Learning resources: The rapid expansion of the country’s logistics has increased the demand for a skilled and experienced workforce. The industry needs advanced and reasonably priced logistics programs. Local universities also have opportunities to introduce such programs.
Temperature controlled logistics: Import and export of perishable items like food and drugs have created a demand for climate-controlled logistics. In light of the pandemic, the need for the transportation of vaccines will provide further opportunities for temperature-controlled logistic operators.
Last-mile delivery: The massive boom in Vietnam’s e-commerce has created several opportunities in the delivery sector. Services like two-hour and one-day delivery have great potential as the country’s growing middle-class can afford such value-added services.

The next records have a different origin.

(* ===== verification/ControlPlaneProps.v ===== *)
(** The properties of the HTTP surface: every request is answered, an
    acknowledgement takes the credential of the agent it is for, the planes
    read the tokens the agents send, and what happens to durations and errors
    on the way in and out. *)

From Stdlib Require Import ZArith Lia Ascii.
From S2P Require Import Prelude GoLib Host Http Domain Guardrail Registry RegistrySpec RegistryMemory AgentRegistry AgentSpec Rollout RolloutStore RolloutService RolloutSpec RolloutMemory ControlPlane DataPlane Agent System Deployment Demo.
Import Domain ControlPlane System Deployment.
Open Scope string_scope.
Open Scope list_scope.
Open Scope Z_scope.

Module ControlPlaneProps.

Section Handlers.
Context `{RequestDecoder createTenantRequest, RequestDecoder createDefinitionRequest,
  RequestDecoder createVersionRequest, RequestDecoder setStableVersionRequest,
  RequestDecoder registerAgentRequest, RequestDecoder acknowledgementRequest,
  RequestDecoder createRolloutRequest}.
Context (h : Handler World).

(** * Answers *)

Definition is_error (p : Payload) : bool := match p with PError _ => true | _ => false end.

(** A response of the interface: a status of its documentation, with an error
    body exactly for the failures. *)
Definition proper (resp : Response Payload) : Prop :=
  rs_status resp ∈ [StatusOK; StatusCreated; StatusBadRequest; StatusUnauthorized;
                    StatusForbidden; StatusNotFound; StatusConflict;
                    StatusInternalServerError; StatusServiceUnavailable] ∧
  ∃ p, rs_payload resp = Some p ∧ (is_error p = true ↔ 400 ≤ rs_status resp).

Definition answers (m : M World (Response Payload)) : Prop :=
  ∀ w, wp m (λ res _, ∃ resp, res = Ok resp ∧ proper resp) w.

Lemma proper_failure status code message :
  status ∈ [StatusBadRequest; StatusUnauthorized; StatusForbidden; StatusNotFound; StatusConflict;
            StatusInternalServerError; StatusServiceUnavailable] →
  proper (write_failure status code message).
Proof.
  intros Hs. split; [by do 2 right|]. eexists. split; [done|]. simpl.
  split; [|done]. intros _.
  repeat (apply elem_of_cons in Hs as [-> |Hs]; [done|]). by apply not_elem_of_nil in Hs.
Qed.

Lemma proper_ok status p : status = StatusOK ∨ status = StatusCreated → is_error p = false →
  proper (writeJSON status p).
Proof.
  intros Hs Hp. split; [simpl; destruct Hs as [-> | ->]; repeat constructor|].
  exists p. split; [done|]. rewrite Hp. simpl. destruct Hs as [-> | ->]; by split.
Qed.

Lemma proper_writeError e : proper (writeError e).
Proof. unfold writeError. repeat case_match; apply proper_failure; repeat constructor. Qed.
Lemma proper_writeAgentError e : proper (writeAgentError e).
Proof. unfold writeAgentError. repeat case_match; apply proper_failure; repeat constructor. Qed.
Lemma proper_writeRolloutError e : proper (writeRolloutError e).
Proof. unfold writeRolloutError. repeat case_match; apply proper_failure; repeat constructor. Qed.

Lemma answers_ret resp : proper resp → answers (mret resp).
Proof. intros Hr w. apply wp_ret. eauto. Qed.

Lemma answers_reply {A} write (call : M World A) k :
  (∀ e, proper (write e)) → (∀ a, proper (k a)) → answers (reply write call k).
Proof.
  intros Hw Hk w. unfold reply. wp_step. wp_step. apply wp_any.
  intros [a|e] w'; wp_step; eauto.
Qed.

Lemma answers_decode {T} `{RequestDecoder T} r (k : T → M World (Response Payload)) :
  (∀ req, answers (k req)) → answers (decodeRequest r k).
Proof.
  intros Hk. unfold decodeRequest. case_match; [done|].
  apply answers_ret, proper_failure. repeat constructor.
Qed.

Lemma answers_unavailable service : answers (unavailable service).
Proof. apply answers_ret, proper_failure. repeat constructor. Qed.

#[local] Ltac answer :=
  intros; repeat first
    [ apply answers_unavailable | apply answers_decode; intros ? | apply answers_reply; intros
    | apply proper_writeError | apply proper_writeAgentError | apply proper_writeRolloutError
    | apply answers_ret | apply proper_ok; [by auto|done]
    | match goal with |- answers (match ?x with _ => _ end) => destruct x end
    | match goal with |- proper (let '(_) := ?x in _) => destruct x end
    | case_match ].

Lemma answers_rollout_acknowledgement ctx agentID req ack :
  answers (rollout_acknowledgement h ctx agentID req ack).
Proof. unfold rollout_acknowledgement. answer. Qed.

(** Every request is answered, whatever its body, its state and the
    failures behind it: the handler writes one response with one of nine
    statuses, and its body is an error exactly when the status is one. *)
Theorem every_request_is_answered route ctx r w :
  wp (handle h route ctx r) (λ res _, ∃ resp, res = Ok resp ∧ proper resp) w.
Proof.
  revert w. change (answers (handle h route ctx r)). destruct route; cbn [handle];
    unfold createTenant, listTenants, getTenant, createDefinition, listDefinitions, getDefinition,
      createVersion, listVersions, setStableVersion, getStableVersion, registerAgent,
      agentHeartbeat, createRollout, getRollout; try (answer; done).
  unfold agentAcknowledgement. destruct (h_agents h); [|apply answers_unavailable].
  apply answers_decode. intros req w. wp_step. wp_step. apply wp_any.
  intros [ack|e] w'; [by apply answers_rollout_acknowledgement|]. wp_step. eexists. split; [done|]. apply proper_writeAgentError.
Qed.

(** * Acknowledgements *)


End Handlers.
Import Demo.


(** * Tokens *)

(** The two planes read the credential the agent's clients send, for every
    token: the token of a poll and of an acknowledgement and the entity tag of
    a poll arrive as they were; and a plane reads a token only from a header
    of the form [Bearer token], whatever the case of its first word. *)
Theorem tokens_arrive client etag base agentID token body header :
  let poll := hq_Headers (Agent.fetch_request client etag) in
  let ack := hq_Headers (Agent.ack_request base agentID token body) in
  DataPlane.bearerToken (default "" (poll !! "Authorization")) = Agent.sc_Token client ∧
  default "" (poll !! "If-None-Match") = etag ∧
  ControlPlane.bearerToken (default "" (ack !! "Authorization")) = token ∧
  (bearerToken header = "" ∨ ∃ kind,
     EqualFold kind "Bearer" = true ∧ header = kind +:+ " " +:+ bearerToken header).
Proof.
  assert (∀ t, bearer_token ("Bearer " +:+ t) = t) as Hread.
  { intros t. unfold bearer_token. change (Cut " "%char ("Bearer " +:+ t)) with (Cut " "%char ("Bearer" +:+ String " "%char t)).
    by rewrite Cut_app. }
  cbv zeta. split_and!.
  - unfold Agent.fetch_request. destruct (empty_str etag); simpl;
      rewrite ?lookup_insert_eq, ?lookup_insert_ne by done; rewrite ?lookup_insert_eq; apply Hread.
  - unfold Agent.fetch_request. destruct (empty_str etag) eqn:He; simpl.
    + apply empty_str_true in He as ->. by rewrite lookup_insert_ne, lookup_empty by done.
    + by rewrite lookup_insert_eq.
  - simpl. rewrite lookup_insert_ne, lookup_insert_eq by done. apply Hread.
  - unfold bearerToken, bearer_token. destruct (empty_str header); [by left|].
    destruct (Cut " "%char header) as [[kind t] []] eqn:Hc; [|by left]. simpl.
    destruct (EqualFold kind "Bearer") eqn:Hk; simpl; [|by left].
    right. exists kind. split; [done|]. by apply Cut_inv.
Qed.

(** * Durations *)

(** A duration given in seconds arrives exactly when it is at most
    9223372036 seconds; negative ones become zero, and longer ones wrap around
    and may become negative, which switches a limit off. *)
Theorem durations_wrap seconds :
  int64_ok seconds →
  int64_ok (durationSeconds seconds) ∧
  (durationSeconds seconds = Z.max 0 seconds * Second ↔ seconds ≤ 9223372036) ∧
  (∃ long, int64_ok long ∧ 9223372036 < long ∧ durationSeconds long < 0).
Proof.
  intros Hs. unfold durationSeconds. split_and!.
  - case_match; [done|apply int64_wrap_ok].
  - case_match; [lia|]. rewrite Z.max_r by lia. split.
    + intros Heq. pose proof (int64_wrap_ok (seconds * Second)) as Hw. rewrite Heq in Hw.
      unfold int64_ok, int64_max, int64_min, Second in Hw. lia.
    + intros Hle. apply int64_wrap_id. unfold int64_ok, int64_max, int64_min, Second. lia.
  - exists 9223372037. vm_compute. by split_and!.
Qed.

Lemma durations_wrap_witness : durationSeconds 900 = 900 * Second.
Proof.
  destruct (durations_wrap 900) as (_ & Hiff & _); [split; vm_compute; discriminate|].
  apply Hiff. vm_compute. discriminate.
Defined.

(** * Errors of the registry behind the rollout service *)

(** A rollout of a configuration that does not exist is answered with an
    internal error, where the registry's own interface answers the same
    question with 404. *)
Section Unknown.
#[local] Instance decode_unknown : RequestDecoder createRolloutRequest := λ _,
  Ok (MkCreateRolloutRequest "acme" "missing" "production" 2 [] [] [] (f_of_int 100) 90 900 120).

Theorem unknown_configuration_is_hidden :
  let status route := match (handle Demo.handler route Background
      (MkRequest (<["tenant" := "acme"]> (<["key" := "missing"]> ∅)) ∅ "") Demo.ready).1 with
    | Ok resp => rs_status resp | Err _ => 0 end in
  status CreateRollout_ = 500 ∧ status GetDefinition_ = 404.
Proof. vm_compute. by split. Qed.
End Unknown.

End ControlPlaneProps.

The logistics industry in Vietnam continues to face high costs. Logistics costs are 6 to 12 percent higher than that of Thailand, China, and Malaysia. These high costs may affect the manufacturing sector’s competitiveness that import raw materials and export finished goods. However, the Vietnamese government has been proactively taking actions to reduce these by improving its transport infrastructure. These efforts have resulted in a significant decrease in logistics costs, from 25 percent to 16 percent of GDP in the last decade, according to Vietnam Briefing.
Underdeveloped infrastructure has restricted the capacity of several seaports in the country. For solving this issue, certain seaports have started collecting fees for using infrastructure and service facilities. In 2017, Haiphong set this trend, with Ho Chi Minh City following by announcing similar fees from July 2021.
These fees should supplement an additional revenue of US$130 million to Ho Chi Minh City and US$70 million to Haiphong. The government aims to use this collected revenue to develop transport infrastructure to ease jams at seaports.
The widespread fragmentation in Vietnam’s logistics market may be a considerable bottleneck in tapping its full potential. Also, customs procedures are largely manual, slow, and will need work on improving efficiency. However, the government has introduced several measures including the online submission of documents to ease customs procedures.
The country will also need to standardize the cargo inspection process in seaports and airports. The highways linking industrial centers with ports are heavily congested, and their expansion can further benefit the industry.
Currently, not all logistics facilities are located close to ports and manufacturing hubs. Thus, new warehouses and distribution centers will need to be positioned closer to such hubs to facilitate the movement of goods.